Looking at each line of the data below, tally those that contain the word "EmptyString" and give only the total.
(Beginning of Information)
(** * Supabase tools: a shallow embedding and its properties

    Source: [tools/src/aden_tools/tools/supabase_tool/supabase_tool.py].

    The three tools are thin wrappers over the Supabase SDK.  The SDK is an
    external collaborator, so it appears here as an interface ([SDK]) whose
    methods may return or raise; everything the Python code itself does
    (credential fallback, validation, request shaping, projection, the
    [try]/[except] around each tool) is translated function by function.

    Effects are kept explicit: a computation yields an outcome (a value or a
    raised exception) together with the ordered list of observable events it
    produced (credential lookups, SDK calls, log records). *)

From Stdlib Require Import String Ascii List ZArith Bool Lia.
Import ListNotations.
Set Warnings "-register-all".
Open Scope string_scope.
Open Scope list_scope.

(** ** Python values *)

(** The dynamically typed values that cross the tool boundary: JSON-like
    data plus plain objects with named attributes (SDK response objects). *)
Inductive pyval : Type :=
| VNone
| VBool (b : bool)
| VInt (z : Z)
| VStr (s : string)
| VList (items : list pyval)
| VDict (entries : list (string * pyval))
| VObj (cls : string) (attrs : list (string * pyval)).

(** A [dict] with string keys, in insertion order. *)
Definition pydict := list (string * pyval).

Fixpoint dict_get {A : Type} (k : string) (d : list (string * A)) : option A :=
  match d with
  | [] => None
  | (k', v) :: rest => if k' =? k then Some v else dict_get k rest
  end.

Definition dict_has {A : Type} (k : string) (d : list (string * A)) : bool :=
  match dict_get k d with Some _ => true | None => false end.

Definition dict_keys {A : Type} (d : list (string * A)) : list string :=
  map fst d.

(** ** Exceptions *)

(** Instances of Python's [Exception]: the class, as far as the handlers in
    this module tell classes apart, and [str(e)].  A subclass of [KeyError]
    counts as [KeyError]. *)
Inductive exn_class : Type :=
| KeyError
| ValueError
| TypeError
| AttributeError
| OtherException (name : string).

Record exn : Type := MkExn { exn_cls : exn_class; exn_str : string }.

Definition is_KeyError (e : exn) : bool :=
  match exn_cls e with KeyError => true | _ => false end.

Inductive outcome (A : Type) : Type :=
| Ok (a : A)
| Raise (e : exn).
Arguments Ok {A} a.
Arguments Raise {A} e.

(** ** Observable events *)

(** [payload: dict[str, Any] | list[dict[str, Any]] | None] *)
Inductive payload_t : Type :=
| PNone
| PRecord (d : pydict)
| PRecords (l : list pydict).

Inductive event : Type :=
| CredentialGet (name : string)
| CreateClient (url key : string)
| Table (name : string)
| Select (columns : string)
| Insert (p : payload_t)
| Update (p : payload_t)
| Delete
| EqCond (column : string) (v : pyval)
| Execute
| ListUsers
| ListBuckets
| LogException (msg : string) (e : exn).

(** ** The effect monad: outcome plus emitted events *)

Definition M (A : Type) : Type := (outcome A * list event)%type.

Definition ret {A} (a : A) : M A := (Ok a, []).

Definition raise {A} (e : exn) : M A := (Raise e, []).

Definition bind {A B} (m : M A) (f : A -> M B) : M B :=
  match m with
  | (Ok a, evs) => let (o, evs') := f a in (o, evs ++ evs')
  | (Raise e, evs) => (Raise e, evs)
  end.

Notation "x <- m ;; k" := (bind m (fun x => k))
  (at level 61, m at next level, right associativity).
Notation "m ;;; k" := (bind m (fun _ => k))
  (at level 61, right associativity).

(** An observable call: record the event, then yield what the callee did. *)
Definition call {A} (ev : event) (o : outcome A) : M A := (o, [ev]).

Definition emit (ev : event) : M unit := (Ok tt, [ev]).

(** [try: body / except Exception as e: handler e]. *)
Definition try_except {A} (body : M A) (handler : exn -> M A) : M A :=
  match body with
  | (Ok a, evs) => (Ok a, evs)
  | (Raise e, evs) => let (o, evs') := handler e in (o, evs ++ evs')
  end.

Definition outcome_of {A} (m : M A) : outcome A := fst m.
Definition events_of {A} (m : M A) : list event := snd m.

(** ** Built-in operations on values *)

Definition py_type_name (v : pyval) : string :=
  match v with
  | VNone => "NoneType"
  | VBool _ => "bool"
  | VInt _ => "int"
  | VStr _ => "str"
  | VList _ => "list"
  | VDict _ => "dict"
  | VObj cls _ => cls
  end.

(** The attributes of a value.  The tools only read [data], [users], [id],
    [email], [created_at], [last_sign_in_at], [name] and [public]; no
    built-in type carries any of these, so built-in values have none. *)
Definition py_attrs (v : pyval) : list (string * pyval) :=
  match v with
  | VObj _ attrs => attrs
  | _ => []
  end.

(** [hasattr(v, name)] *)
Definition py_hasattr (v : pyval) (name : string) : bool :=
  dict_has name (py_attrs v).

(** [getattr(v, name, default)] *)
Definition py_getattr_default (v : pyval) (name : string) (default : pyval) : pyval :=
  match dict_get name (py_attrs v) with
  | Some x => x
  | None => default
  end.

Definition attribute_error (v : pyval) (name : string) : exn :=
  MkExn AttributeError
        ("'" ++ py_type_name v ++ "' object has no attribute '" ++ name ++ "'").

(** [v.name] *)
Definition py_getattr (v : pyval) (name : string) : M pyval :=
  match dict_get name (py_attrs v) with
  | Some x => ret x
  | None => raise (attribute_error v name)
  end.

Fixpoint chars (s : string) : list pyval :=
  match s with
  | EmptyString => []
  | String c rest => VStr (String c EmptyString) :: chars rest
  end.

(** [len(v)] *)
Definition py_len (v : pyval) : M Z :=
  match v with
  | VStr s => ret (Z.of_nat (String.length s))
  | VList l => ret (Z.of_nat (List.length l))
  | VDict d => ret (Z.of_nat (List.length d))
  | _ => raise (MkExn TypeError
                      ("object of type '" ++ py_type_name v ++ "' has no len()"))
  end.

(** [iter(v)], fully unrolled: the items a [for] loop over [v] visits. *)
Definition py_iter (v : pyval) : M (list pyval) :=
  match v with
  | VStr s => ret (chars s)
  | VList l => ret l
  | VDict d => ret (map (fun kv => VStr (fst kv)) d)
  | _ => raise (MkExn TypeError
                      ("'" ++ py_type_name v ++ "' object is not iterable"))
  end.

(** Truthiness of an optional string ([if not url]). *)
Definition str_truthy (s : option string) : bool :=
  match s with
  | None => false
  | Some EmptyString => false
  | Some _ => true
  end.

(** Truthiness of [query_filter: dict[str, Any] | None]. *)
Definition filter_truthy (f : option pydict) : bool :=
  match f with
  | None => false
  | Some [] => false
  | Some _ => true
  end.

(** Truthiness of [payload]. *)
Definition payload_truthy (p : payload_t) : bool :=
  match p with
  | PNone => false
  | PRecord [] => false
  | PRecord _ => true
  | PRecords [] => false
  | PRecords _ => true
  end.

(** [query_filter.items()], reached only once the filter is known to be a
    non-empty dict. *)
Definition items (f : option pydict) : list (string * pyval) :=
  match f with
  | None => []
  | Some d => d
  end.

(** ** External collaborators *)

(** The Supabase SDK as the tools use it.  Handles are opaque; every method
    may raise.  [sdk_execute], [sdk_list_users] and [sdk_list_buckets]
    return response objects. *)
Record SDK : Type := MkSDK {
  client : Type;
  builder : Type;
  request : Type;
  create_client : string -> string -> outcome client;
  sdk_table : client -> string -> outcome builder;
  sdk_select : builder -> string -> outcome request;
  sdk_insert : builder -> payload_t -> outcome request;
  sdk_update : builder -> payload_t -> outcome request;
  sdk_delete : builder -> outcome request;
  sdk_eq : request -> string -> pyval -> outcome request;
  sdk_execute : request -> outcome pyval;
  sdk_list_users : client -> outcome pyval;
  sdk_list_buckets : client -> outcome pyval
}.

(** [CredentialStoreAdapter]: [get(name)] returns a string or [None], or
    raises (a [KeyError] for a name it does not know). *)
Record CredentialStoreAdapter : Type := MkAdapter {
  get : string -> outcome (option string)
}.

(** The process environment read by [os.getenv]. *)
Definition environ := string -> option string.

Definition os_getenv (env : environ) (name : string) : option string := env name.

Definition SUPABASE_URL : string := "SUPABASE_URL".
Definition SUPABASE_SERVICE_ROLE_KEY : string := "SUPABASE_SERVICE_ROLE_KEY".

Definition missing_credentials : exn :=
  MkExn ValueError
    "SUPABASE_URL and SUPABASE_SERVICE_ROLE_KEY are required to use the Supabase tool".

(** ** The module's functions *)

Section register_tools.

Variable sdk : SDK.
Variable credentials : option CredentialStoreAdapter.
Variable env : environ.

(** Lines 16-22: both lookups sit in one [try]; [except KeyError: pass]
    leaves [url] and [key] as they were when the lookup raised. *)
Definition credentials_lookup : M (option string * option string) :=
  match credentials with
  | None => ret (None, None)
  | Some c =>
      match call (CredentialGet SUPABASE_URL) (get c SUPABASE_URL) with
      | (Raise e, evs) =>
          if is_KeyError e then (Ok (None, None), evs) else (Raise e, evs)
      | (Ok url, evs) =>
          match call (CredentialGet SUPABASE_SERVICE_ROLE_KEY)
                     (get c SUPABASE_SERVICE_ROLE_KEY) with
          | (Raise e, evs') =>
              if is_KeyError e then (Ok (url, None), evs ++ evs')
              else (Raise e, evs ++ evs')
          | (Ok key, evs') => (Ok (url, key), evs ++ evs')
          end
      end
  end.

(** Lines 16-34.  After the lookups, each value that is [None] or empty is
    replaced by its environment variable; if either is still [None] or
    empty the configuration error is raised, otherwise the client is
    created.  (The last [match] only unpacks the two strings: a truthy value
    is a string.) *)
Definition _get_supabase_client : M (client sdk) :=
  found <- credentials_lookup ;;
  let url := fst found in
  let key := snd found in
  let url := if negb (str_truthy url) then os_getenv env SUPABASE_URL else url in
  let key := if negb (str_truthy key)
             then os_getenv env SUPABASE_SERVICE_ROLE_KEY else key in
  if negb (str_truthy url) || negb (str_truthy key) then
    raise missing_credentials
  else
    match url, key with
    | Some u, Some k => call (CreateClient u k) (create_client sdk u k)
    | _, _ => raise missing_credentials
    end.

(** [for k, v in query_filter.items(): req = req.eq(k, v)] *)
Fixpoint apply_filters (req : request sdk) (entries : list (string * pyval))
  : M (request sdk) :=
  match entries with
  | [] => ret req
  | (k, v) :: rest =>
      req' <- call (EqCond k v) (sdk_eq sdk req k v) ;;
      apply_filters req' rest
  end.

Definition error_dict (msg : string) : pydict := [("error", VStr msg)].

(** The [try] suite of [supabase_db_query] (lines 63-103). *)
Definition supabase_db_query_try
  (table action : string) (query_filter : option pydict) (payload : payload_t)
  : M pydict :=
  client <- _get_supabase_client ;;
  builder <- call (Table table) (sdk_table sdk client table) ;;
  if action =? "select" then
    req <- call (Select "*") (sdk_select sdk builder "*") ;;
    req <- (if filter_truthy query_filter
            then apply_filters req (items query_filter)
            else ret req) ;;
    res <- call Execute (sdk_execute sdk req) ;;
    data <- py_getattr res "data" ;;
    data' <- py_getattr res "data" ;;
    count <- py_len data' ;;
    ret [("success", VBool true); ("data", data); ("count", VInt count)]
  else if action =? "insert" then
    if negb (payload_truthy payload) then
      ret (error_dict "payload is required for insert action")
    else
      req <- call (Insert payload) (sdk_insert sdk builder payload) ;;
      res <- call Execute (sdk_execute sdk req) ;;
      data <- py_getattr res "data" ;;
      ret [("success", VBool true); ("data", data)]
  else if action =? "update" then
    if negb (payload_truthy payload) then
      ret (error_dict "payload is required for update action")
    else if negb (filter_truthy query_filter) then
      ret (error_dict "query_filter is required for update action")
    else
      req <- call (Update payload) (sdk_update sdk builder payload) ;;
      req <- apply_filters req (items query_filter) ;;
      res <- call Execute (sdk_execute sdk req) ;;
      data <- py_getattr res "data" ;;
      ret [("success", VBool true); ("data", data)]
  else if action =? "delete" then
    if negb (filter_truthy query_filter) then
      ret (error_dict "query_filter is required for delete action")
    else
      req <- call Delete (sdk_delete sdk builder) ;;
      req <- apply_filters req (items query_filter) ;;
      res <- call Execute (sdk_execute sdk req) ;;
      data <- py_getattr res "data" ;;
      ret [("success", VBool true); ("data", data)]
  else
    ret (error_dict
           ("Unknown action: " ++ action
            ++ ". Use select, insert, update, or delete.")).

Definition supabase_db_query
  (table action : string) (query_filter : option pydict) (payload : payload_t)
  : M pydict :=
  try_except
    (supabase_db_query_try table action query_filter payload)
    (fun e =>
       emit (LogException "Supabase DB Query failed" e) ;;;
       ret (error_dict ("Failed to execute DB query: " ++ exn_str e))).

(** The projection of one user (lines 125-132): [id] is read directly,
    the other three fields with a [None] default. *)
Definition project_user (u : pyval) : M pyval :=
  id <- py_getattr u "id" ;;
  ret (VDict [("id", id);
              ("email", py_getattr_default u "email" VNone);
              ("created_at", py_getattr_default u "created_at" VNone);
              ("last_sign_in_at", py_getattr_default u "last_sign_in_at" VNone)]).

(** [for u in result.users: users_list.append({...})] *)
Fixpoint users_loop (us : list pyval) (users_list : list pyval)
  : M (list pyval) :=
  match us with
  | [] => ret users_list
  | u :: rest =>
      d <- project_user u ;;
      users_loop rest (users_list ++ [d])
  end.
(End of Information)
▶ _Written answer_: 3